(SUPPLIED RECORDS)
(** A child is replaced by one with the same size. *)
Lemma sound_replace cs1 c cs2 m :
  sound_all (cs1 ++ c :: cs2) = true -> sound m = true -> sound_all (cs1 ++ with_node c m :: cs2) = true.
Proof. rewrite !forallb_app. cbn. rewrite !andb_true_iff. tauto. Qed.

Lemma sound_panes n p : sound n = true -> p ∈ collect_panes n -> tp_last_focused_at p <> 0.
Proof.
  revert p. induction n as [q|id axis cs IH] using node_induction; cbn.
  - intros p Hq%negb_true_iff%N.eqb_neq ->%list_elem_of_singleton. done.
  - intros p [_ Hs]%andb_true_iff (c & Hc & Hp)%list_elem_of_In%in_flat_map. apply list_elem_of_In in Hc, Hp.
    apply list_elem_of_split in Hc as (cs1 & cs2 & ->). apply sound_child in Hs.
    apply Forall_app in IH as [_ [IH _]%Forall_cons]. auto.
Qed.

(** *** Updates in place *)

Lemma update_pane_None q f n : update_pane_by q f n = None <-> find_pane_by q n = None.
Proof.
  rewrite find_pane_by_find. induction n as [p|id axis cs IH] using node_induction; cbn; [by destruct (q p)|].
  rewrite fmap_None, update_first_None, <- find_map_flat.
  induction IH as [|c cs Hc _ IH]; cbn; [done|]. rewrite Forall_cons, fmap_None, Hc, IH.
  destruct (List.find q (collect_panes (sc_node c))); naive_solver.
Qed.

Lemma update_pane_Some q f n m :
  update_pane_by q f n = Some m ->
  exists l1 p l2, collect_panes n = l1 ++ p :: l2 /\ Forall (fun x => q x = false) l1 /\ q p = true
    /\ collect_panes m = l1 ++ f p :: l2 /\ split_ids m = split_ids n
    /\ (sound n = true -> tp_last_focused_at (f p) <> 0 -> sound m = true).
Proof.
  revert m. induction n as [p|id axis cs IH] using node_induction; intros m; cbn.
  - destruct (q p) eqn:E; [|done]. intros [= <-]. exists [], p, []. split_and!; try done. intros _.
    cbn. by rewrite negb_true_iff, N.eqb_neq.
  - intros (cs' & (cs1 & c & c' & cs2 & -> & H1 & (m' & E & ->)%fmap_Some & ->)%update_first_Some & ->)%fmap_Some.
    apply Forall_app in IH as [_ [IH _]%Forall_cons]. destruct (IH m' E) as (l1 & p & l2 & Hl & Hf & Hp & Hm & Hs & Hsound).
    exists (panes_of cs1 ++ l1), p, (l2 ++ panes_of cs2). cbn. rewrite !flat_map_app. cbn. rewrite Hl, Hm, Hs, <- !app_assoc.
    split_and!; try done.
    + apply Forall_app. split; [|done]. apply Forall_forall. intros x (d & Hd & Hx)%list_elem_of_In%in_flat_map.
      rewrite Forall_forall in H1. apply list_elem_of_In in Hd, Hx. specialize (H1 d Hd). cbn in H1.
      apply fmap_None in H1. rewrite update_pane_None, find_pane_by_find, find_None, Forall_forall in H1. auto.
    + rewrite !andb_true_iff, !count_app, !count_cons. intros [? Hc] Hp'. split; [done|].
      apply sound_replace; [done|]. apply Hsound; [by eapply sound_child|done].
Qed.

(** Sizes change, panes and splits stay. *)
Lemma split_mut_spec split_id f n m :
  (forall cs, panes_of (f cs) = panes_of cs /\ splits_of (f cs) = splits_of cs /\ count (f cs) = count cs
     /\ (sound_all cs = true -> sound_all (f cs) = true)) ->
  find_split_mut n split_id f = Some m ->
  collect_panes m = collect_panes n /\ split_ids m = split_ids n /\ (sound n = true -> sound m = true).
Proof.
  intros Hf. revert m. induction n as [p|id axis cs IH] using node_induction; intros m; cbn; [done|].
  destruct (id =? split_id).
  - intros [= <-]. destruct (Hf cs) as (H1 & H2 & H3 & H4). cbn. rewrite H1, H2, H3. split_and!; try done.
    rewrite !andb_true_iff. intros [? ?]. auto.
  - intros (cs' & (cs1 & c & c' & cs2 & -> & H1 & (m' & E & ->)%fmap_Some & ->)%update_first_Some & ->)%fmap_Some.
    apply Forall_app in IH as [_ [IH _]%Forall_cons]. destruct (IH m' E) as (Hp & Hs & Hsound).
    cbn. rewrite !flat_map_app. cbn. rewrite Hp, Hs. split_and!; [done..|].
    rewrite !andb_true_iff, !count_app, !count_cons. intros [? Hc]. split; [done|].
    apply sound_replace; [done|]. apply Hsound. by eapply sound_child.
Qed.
(End SUPPLIED RECORDS)
(SUPPLIED RECORDS)
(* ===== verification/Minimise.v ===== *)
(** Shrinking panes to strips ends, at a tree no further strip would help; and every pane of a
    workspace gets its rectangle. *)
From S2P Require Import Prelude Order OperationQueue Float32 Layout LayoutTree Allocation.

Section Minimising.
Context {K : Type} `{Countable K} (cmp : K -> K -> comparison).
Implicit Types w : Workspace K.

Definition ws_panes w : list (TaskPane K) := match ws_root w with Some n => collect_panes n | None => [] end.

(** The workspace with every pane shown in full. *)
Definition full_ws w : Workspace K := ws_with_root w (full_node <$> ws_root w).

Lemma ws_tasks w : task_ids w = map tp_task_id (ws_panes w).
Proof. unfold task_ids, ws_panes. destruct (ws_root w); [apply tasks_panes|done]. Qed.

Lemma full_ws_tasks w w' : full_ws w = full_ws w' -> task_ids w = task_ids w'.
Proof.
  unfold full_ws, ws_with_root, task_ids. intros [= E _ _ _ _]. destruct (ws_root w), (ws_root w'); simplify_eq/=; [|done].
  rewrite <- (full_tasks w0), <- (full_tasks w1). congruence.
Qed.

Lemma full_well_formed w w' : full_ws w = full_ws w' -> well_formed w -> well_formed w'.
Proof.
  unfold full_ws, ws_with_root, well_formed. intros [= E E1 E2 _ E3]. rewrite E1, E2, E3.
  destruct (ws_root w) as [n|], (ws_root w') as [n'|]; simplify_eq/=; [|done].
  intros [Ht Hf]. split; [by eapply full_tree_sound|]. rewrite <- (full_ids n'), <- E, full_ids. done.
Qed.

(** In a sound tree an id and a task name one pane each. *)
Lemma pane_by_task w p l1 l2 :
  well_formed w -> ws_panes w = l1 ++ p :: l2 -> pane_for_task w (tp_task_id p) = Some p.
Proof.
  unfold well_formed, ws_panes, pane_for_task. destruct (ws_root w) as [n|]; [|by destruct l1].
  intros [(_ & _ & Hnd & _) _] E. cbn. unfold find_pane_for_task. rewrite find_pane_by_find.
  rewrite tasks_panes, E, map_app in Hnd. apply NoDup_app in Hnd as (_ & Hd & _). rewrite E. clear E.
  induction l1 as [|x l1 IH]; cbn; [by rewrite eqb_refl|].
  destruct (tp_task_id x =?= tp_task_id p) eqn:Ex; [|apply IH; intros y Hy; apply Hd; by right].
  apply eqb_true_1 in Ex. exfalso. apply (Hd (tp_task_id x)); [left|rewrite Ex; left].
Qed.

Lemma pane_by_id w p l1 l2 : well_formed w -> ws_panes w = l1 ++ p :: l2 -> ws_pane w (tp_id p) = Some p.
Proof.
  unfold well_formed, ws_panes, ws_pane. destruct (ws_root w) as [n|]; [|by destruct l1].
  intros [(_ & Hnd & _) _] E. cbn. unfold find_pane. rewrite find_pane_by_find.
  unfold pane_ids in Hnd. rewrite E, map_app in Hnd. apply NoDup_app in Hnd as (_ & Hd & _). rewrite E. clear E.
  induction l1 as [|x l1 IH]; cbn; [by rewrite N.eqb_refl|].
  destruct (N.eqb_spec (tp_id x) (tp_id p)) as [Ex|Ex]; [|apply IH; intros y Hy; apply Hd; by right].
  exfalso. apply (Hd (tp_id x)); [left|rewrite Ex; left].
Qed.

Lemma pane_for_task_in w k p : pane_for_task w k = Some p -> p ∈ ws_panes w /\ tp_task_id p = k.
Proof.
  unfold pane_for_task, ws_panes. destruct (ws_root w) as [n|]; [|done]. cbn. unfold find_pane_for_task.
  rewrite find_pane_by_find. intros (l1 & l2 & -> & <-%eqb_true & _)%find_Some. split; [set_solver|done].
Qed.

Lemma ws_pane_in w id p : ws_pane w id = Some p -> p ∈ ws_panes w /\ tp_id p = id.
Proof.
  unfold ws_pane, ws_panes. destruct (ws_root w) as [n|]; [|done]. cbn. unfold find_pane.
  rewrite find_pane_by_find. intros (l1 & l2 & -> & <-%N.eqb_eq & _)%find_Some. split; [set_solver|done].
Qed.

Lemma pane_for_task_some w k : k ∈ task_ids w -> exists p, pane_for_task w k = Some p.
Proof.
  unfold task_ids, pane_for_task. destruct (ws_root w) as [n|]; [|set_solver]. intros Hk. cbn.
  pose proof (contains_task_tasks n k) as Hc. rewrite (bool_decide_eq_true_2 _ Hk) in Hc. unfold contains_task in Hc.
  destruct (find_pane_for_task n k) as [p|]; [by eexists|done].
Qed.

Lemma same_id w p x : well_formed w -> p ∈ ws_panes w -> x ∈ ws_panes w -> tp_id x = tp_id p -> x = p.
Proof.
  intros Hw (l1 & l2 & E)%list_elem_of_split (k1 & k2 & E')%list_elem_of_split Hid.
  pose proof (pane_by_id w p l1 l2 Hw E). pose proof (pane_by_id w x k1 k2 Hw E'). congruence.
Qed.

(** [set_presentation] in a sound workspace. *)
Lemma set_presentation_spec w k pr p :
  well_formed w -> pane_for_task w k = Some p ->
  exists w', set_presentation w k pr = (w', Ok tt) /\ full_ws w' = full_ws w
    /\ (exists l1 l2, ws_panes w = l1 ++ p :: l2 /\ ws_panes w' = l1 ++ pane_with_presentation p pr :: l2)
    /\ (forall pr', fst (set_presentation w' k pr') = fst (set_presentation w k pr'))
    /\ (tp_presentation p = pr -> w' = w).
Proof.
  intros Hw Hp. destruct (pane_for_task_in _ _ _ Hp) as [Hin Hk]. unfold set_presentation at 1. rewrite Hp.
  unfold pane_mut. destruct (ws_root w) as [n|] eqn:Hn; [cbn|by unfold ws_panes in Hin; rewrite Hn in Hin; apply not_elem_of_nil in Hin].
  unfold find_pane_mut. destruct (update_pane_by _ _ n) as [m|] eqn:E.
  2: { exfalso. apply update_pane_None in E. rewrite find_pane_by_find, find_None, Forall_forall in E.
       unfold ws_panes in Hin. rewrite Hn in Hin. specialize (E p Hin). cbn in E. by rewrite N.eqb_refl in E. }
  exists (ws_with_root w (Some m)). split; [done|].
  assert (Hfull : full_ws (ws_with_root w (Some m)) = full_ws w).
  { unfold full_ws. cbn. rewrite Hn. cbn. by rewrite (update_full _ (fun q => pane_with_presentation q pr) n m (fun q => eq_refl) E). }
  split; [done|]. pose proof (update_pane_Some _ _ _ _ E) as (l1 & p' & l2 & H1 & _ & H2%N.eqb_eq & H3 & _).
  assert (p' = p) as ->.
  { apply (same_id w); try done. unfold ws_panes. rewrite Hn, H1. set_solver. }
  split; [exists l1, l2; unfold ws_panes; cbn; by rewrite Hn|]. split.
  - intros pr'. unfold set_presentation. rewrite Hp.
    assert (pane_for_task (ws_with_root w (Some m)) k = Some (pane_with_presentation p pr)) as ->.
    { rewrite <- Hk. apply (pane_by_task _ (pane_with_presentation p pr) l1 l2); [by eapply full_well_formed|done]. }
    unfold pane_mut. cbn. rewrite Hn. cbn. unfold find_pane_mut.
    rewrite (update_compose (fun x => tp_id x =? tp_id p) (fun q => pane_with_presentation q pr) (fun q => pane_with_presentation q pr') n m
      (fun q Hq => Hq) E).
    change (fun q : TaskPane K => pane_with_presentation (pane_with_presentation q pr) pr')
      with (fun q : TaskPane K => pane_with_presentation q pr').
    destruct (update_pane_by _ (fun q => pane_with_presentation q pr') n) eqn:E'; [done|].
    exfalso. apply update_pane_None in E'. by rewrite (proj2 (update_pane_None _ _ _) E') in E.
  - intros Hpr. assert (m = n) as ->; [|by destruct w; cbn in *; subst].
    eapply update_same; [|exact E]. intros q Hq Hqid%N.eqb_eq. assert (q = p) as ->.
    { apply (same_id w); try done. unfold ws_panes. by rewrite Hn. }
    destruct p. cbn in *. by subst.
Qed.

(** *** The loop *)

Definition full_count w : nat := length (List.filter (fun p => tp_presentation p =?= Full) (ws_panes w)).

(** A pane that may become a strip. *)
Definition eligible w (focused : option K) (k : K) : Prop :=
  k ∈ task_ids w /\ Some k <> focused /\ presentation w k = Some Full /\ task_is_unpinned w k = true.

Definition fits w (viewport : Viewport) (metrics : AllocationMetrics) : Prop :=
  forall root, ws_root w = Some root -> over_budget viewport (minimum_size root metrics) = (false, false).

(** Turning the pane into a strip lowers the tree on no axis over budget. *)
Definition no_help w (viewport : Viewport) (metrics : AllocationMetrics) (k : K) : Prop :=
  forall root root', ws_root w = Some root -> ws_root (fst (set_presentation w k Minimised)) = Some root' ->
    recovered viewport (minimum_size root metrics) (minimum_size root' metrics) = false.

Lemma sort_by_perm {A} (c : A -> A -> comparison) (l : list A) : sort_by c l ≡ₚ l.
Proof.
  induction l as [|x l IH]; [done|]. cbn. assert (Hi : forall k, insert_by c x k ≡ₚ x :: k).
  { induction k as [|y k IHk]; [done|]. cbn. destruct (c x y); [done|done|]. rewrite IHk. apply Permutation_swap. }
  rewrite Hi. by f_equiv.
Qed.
(End SUPPLIED RECORDS)
Print, from the entries above, the line with "destruct (List.find q", the line with "intros m; cbn." and all lines between them, exactly and with nothing else.

  destruct (List.find q (collect_panes (sc_node c))); naive_solver.
Qed.

Lemma update_pane_Some q f n m :
  update_pane_by q f n = Some m ->
  exists l1 p l2, collect_panes n = l1 ++ p :: l2 /\ Forall (fun x => q x = false) l1 /\ q p = true
    /\ collect_panes m = l1 ++ f p :: l2 /\ split_ids m = split_ids n
    /\ (sound n = true -> tp_last_focused_at (f p) <> 0 -> sound m = true).
Proof.
  revert m. induction n as [p|id axis cs IH] using node_induction; intros m; cbn.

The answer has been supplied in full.